### Provided records
╔══
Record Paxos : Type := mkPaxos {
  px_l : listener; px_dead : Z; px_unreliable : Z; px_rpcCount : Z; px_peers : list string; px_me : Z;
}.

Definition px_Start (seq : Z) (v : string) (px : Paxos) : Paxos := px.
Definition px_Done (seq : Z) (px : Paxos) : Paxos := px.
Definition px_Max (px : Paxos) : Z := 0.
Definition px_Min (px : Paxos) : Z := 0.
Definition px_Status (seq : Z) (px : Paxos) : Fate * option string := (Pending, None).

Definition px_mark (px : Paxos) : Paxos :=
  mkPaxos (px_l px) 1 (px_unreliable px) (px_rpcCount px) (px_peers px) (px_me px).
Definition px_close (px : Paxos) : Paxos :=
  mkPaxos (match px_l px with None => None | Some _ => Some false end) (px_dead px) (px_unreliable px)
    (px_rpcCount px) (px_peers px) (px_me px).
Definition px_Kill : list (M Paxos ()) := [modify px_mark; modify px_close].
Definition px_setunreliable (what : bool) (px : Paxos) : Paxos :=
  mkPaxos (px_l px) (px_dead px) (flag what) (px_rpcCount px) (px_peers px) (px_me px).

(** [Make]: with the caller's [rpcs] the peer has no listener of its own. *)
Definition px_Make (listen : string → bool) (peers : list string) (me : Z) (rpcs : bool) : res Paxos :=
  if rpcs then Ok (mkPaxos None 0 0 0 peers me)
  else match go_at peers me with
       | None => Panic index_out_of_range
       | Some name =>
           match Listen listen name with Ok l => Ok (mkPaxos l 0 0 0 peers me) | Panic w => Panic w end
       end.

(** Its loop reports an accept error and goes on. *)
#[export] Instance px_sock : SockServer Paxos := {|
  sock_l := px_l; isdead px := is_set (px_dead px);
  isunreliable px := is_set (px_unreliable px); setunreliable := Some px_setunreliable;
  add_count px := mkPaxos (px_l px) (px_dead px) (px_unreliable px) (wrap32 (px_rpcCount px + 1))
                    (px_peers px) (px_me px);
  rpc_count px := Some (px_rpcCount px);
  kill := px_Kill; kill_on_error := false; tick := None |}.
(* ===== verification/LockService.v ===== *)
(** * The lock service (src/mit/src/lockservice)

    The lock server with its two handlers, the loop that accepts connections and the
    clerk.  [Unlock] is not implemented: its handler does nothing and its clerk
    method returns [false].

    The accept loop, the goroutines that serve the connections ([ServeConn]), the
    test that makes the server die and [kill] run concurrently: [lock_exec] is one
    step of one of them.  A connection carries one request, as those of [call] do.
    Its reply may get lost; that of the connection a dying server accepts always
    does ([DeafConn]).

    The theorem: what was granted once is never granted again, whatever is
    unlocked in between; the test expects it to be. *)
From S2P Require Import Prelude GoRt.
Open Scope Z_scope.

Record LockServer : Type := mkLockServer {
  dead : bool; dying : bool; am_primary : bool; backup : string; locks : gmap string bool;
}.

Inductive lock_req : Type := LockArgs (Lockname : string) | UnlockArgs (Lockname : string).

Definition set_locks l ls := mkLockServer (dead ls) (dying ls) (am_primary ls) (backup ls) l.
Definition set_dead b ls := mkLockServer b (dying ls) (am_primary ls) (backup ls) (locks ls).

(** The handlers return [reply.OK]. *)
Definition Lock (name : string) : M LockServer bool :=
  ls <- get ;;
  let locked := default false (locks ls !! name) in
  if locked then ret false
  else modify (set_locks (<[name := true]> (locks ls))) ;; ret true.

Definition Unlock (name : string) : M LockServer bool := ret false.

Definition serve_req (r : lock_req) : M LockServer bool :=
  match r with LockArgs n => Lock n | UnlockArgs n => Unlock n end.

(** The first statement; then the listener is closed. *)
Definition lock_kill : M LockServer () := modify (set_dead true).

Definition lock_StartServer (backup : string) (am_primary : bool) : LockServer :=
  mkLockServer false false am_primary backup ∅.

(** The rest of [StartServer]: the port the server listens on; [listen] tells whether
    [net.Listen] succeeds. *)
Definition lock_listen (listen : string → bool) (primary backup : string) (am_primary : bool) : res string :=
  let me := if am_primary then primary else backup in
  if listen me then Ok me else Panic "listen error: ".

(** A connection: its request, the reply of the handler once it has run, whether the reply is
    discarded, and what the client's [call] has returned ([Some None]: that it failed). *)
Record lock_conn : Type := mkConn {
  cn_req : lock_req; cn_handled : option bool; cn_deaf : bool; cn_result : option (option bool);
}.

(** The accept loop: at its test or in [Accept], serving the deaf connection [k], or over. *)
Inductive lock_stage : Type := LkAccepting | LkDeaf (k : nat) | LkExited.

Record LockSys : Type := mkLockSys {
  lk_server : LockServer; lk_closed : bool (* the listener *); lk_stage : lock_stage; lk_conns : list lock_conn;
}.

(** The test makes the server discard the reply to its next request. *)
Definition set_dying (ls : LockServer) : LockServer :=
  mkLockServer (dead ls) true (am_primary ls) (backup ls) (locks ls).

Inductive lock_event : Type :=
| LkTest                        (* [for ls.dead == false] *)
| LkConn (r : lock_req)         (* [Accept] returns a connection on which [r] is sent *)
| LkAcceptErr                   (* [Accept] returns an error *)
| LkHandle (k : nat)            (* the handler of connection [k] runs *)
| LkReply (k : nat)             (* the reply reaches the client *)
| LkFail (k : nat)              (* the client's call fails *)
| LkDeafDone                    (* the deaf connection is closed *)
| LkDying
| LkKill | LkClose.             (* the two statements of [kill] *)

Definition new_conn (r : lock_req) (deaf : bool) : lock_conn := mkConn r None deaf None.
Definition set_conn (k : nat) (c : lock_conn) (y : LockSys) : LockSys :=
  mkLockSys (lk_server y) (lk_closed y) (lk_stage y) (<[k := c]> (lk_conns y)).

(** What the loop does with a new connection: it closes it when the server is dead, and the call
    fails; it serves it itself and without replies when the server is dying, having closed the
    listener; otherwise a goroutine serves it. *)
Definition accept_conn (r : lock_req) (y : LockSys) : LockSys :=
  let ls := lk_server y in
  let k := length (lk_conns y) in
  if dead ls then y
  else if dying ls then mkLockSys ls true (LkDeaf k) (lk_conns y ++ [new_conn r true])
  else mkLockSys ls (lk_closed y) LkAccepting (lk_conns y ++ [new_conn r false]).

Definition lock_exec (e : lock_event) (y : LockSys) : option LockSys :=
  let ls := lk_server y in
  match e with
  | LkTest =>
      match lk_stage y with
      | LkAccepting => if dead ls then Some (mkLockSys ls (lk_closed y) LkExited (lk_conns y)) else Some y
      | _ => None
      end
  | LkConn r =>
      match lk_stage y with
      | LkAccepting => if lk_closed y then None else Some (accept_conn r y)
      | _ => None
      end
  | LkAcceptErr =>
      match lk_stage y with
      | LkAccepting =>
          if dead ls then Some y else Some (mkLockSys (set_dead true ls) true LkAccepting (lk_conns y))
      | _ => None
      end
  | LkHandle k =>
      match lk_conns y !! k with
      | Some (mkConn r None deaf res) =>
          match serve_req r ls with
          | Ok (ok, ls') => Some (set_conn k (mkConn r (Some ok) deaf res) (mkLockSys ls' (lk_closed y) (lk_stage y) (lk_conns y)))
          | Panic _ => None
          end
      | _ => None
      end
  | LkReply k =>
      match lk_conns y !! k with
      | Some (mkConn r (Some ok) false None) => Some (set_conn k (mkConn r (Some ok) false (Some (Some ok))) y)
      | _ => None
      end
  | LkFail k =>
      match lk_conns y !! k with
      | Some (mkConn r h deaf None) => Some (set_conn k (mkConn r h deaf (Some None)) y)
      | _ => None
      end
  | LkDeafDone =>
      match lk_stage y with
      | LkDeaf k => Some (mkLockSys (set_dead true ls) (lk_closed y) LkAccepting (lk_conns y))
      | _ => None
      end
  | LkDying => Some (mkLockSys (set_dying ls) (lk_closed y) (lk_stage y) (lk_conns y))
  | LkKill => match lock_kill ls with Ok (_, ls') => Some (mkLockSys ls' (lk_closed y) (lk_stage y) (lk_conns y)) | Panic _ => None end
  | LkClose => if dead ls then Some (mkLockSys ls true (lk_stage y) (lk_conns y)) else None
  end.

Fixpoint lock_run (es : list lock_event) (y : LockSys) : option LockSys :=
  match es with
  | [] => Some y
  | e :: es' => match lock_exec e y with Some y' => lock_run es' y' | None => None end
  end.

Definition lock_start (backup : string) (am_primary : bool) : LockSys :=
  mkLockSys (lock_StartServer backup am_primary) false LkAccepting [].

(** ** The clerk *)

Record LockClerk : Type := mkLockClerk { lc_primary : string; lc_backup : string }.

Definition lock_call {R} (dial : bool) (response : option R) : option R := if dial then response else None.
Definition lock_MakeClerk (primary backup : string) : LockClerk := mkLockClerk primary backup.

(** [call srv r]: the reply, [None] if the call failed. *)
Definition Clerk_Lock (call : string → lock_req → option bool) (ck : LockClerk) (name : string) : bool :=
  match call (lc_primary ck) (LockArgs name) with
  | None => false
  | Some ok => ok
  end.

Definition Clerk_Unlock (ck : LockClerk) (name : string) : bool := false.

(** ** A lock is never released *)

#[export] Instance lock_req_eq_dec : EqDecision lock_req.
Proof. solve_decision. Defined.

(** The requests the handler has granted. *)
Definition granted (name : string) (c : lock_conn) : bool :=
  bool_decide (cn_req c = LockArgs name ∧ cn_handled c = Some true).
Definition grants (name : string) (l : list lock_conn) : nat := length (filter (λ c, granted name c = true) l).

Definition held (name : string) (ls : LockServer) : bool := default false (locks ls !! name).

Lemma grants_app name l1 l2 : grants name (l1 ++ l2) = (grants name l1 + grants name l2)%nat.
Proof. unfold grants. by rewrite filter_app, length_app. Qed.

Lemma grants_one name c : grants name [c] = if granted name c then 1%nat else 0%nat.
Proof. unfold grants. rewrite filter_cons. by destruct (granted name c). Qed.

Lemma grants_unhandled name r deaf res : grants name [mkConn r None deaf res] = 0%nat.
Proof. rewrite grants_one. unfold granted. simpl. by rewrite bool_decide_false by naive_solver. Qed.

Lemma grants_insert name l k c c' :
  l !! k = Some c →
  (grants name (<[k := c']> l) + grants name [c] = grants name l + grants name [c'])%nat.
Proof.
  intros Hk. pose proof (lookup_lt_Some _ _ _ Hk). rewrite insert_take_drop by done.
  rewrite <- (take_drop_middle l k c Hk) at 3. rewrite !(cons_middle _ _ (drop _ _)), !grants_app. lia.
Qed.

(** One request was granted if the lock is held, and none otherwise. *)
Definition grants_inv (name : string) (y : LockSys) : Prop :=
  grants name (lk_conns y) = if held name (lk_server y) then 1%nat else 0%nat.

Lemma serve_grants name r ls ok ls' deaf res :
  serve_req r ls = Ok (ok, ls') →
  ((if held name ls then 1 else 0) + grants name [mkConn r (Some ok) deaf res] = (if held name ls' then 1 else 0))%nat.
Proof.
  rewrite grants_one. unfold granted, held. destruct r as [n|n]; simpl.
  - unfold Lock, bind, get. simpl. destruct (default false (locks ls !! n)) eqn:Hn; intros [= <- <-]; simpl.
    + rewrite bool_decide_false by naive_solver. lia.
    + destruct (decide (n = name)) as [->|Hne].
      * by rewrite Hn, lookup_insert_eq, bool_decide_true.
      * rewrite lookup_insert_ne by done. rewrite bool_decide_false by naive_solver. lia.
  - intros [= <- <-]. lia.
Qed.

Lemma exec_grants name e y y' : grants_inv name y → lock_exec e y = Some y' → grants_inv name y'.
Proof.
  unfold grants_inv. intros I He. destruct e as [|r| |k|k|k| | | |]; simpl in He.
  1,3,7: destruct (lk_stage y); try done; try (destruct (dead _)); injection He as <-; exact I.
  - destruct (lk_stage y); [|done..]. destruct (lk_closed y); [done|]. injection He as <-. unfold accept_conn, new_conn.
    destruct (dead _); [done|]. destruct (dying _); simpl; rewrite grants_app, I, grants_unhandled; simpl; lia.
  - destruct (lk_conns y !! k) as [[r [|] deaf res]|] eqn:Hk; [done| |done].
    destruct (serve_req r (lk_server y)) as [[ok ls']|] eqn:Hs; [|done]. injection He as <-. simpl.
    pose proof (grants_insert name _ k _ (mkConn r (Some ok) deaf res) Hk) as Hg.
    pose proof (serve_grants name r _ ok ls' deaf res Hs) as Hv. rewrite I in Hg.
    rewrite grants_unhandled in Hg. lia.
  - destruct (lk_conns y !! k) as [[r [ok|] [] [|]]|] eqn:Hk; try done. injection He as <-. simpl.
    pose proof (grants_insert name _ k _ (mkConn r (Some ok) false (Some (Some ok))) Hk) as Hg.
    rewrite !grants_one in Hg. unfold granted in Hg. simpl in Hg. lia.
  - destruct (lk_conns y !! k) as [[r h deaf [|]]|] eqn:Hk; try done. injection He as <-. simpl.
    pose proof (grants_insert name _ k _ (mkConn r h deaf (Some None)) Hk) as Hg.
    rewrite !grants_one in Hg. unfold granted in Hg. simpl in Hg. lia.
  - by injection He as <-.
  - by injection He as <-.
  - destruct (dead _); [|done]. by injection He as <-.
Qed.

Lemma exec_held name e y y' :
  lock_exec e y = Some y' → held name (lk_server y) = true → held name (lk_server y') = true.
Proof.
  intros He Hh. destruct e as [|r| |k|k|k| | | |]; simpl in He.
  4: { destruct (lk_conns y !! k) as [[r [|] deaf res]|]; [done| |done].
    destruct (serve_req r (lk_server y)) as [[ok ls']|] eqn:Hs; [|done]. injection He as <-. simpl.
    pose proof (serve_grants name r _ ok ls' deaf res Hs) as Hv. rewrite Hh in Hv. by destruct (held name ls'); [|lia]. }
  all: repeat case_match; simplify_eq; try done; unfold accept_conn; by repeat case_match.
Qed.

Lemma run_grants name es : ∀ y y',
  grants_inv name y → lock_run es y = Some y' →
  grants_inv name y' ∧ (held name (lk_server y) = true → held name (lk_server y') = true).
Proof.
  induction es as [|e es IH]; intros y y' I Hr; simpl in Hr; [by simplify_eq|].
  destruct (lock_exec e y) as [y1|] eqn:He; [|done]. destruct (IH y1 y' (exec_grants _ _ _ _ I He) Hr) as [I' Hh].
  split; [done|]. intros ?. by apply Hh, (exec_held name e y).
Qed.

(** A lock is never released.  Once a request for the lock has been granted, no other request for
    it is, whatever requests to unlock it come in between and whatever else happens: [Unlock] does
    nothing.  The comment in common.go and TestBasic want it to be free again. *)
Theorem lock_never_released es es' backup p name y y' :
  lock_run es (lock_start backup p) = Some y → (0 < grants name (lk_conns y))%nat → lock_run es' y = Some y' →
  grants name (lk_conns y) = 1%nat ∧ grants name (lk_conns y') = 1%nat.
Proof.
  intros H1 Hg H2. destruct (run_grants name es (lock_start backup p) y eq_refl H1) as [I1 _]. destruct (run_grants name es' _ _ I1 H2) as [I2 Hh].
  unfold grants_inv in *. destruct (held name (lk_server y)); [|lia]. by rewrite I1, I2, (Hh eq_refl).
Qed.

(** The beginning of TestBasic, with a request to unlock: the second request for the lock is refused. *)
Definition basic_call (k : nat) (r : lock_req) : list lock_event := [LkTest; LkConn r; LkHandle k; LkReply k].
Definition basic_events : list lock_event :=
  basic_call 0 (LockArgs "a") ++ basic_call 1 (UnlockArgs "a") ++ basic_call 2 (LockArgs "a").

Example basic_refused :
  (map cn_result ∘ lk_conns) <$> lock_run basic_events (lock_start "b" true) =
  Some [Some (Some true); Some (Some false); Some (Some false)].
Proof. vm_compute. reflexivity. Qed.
╚══
### Task description
The response must hold only the lines above from the line with "px_l : listener;" through the line with "sock_l := px_l;", each copied exactly, both ends kept.

### Output for this exercise
  px_l : listener; px_dead : Z; px_unreliable : Z; px_rpcCount : Z; px_peers : list string; px_me : Z;
}.

Definition px_Start (seq : Z) (v : string) (px : Paxos) : Paxos := px.
Definition px_Done (seq : Z) (px : Paxos) : Paxos := px.
Definition px_Max (px : Paxos) : Z := 0.
Definition px_Min (px : Paxos) : Z := 0.
Definition px_Status (seq : Z) (px : Paxos) : Fate * option string := (Pending, None).

Definition px_mark (px : Paxos) : Paxos :=
  mkPaxos (px_l px) 1 (px_unreliable px) (px_rpcCount px) (px_peers px) (px_me px).
Definition px_close (px : Paxos) : Paxos :=
  mkPaxos (match px_l px with None => None | Some _ => Some false end) (px_dead px) (px_unreliable px)
    (px_rpcCount px) (px_peers px) (px_me px).
Definition px_Kill : list (M Paxos ()) := [modify px_mark; modify px_close].
Definition px_setunreliable (what : bool) (px : Paxos) : Paxos :=
  mkPaxos (px_l px) (px_dead px) (flag what) (px_rpcCount px) (px_peers px) (px_me px).

(** [Make]: with the caller's [rpcs] the peer has no listener of its own. *)
Definition px_Make (listen : string → bool) (peers : list string) (me : Z) (rpcs : bool) : res Paxos :=
  if rpcs then Ok (mkPaxos None 0 0 0 peers me)
  else match go_at peers me with
       | None => Panic index_out_of_range
       | Some name =>
           match Listen listen name with Ok l => Ok (mkPaxos l 0 0 0 peers me) | Panic w => Panic w end
       end.

(** Its loop reports an accept error and goes on. *)
#[export] Instance px_sock : SockServer Paxos := {|
  sock_l := px_l; isdead px := is_set (px_dead px);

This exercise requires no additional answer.